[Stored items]
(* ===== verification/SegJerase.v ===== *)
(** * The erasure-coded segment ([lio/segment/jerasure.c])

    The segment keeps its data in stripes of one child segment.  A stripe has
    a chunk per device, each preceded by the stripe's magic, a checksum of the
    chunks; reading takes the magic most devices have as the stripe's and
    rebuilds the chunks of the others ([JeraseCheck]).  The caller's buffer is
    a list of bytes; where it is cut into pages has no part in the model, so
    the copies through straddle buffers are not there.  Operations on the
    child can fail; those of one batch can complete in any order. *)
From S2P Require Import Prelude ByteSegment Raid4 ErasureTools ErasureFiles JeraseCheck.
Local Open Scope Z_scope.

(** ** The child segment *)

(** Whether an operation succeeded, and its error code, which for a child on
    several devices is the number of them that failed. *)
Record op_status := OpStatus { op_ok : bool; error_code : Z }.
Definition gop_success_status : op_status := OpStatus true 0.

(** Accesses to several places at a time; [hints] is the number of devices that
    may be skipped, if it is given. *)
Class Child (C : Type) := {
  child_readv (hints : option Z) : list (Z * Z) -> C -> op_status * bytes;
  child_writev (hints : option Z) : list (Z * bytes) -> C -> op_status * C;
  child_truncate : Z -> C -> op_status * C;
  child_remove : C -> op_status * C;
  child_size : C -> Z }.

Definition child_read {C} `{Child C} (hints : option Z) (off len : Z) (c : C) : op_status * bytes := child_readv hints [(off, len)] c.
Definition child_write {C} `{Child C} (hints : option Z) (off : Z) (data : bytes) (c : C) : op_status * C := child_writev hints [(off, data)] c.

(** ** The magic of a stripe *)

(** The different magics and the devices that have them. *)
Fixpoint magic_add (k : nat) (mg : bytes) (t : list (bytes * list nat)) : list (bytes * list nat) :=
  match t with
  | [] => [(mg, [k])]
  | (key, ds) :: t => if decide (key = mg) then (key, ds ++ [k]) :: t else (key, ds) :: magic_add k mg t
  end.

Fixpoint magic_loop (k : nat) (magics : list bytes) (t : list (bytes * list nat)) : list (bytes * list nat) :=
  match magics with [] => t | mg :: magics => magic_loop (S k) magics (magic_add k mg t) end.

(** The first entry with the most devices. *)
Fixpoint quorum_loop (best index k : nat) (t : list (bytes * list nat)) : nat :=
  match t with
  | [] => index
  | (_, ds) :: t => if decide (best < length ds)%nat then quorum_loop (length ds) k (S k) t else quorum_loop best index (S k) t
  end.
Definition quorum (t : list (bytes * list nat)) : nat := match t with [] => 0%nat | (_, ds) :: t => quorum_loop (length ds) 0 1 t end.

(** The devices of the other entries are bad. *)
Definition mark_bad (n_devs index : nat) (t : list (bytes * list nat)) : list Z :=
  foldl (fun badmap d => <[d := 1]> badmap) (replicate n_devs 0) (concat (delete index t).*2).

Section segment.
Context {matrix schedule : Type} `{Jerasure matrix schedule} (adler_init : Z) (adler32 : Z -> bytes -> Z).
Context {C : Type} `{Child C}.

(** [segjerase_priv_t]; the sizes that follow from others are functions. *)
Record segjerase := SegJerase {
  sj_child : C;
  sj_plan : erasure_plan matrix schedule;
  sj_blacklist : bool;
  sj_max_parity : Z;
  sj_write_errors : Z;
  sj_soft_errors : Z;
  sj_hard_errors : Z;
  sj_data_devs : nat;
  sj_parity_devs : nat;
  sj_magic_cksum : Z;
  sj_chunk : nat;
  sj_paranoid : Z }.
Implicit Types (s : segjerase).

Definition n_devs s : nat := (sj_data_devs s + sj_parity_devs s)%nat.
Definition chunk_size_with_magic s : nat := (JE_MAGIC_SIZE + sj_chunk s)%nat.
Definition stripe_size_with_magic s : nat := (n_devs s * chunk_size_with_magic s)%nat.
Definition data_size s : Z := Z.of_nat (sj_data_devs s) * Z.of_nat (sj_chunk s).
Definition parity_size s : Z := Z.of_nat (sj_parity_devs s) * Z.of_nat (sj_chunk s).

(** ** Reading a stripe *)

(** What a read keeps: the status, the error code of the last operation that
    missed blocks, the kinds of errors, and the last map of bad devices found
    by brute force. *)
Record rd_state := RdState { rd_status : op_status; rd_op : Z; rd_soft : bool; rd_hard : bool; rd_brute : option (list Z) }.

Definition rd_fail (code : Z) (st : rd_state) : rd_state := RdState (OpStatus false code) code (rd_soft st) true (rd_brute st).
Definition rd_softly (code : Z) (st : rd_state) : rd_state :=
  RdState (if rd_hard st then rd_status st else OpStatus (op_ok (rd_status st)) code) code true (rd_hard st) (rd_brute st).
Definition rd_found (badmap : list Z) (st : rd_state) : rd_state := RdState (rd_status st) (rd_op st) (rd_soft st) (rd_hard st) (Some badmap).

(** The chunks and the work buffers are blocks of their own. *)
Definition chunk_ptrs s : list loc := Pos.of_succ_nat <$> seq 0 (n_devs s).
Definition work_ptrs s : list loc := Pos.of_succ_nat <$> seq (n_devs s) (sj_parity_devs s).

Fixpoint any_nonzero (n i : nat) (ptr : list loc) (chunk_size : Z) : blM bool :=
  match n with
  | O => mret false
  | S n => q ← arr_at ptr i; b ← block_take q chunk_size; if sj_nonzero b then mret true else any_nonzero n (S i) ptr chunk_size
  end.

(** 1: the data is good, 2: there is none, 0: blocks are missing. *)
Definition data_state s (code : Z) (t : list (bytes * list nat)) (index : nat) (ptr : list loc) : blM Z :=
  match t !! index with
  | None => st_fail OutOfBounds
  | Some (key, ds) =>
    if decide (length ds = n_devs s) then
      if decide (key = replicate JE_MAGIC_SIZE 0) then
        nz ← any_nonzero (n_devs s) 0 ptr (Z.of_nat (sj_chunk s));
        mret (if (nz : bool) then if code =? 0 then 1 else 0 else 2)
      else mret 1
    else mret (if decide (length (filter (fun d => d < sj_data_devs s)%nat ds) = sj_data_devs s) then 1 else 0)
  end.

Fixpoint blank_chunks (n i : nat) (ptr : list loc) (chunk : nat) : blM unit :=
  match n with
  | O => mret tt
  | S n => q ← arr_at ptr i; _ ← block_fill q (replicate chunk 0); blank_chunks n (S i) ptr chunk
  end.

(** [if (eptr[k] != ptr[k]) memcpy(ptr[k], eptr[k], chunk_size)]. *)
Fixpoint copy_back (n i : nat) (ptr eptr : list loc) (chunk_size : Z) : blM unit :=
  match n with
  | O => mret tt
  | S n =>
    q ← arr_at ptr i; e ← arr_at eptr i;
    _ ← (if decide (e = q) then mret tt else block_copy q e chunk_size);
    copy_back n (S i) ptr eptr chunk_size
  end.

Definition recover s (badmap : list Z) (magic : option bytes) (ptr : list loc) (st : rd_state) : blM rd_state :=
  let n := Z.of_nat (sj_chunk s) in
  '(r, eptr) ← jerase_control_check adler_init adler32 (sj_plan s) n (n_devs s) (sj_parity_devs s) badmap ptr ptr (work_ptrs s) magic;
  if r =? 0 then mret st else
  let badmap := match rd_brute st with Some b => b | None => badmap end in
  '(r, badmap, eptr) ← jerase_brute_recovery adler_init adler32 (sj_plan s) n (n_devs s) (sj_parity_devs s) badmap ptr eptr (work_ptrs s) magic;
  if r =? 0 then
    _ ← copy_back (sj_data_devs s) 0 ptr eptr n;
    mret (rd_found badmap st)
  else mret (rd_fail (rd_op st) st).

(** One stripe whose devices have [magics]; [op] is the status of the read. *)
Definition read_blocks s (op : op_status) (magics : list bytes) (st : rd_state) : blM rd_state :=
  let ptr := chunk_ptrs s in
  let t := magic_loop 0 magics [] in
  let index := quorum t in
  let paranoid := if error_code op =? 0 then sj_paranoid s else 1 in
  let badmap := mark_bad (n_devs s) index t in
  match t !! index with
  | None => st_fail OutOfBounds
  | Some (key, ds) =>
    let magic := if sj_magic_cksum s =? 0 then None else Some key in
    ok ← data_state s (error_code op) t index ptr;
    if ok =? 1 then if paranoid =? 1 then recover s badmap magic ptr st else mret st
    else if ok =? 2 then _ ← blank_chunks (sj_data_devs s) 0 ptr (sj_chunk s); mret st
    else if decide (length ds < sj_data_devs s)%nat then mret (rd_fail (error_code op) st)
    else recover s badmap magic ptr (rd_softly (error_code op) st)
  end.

...

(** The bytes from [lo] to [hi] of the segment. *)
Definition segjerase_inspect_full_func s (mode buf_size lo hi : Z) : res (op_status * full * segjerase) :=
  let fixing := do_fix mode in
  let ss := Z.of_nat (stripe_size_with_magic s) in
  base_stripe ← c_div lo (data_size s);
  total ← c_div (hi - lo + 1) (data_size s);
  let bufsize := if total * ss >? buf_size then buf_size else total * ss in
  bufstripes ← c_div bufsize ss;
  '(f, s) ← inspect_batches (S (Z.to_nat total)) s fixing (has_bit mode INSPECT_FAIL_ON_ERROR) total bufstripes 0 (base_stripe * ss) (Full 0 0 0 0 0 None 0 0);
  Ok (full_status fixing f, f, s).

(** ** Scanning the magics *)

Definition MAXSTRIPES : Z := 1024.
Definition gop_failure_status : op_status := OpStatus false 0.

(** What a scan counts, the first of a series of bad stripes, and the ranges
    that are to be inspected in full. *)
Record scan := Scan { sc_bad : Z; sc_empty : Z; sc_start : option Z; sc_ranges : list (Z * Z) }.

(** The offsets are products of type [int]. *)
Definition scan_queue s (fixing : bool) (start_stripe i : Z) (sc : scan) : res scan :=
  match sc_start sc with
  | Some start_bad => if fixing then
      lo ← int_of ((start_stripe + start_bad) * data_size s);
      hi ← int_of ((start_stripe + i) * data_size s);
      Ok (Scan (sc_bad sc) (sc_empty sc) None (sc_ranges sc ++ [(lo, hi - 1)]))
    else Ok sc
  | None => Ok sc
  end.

- _WHAT YOU SHOULD DO_
Using the entries shown above, reproduce verbatim the lines from the line bearing "(* ===== verification/SegJerase.v ===== *)" to the line bearing "chunks; reading takes", inclusive.

- _RESPONSE FOR THIS EXERCISE_
(* ===== verification/SegJerase.v ===== *)
(** * The erasure-coded segment ([lio/segment/jerasure.c])

    The segment keeps its data in stripes of one child segment.  A stripe has
    a chunk per device, each preceded by the stripe's magic, a checksum of the
    chunks; reading takes the magic most devices have as the stripe's and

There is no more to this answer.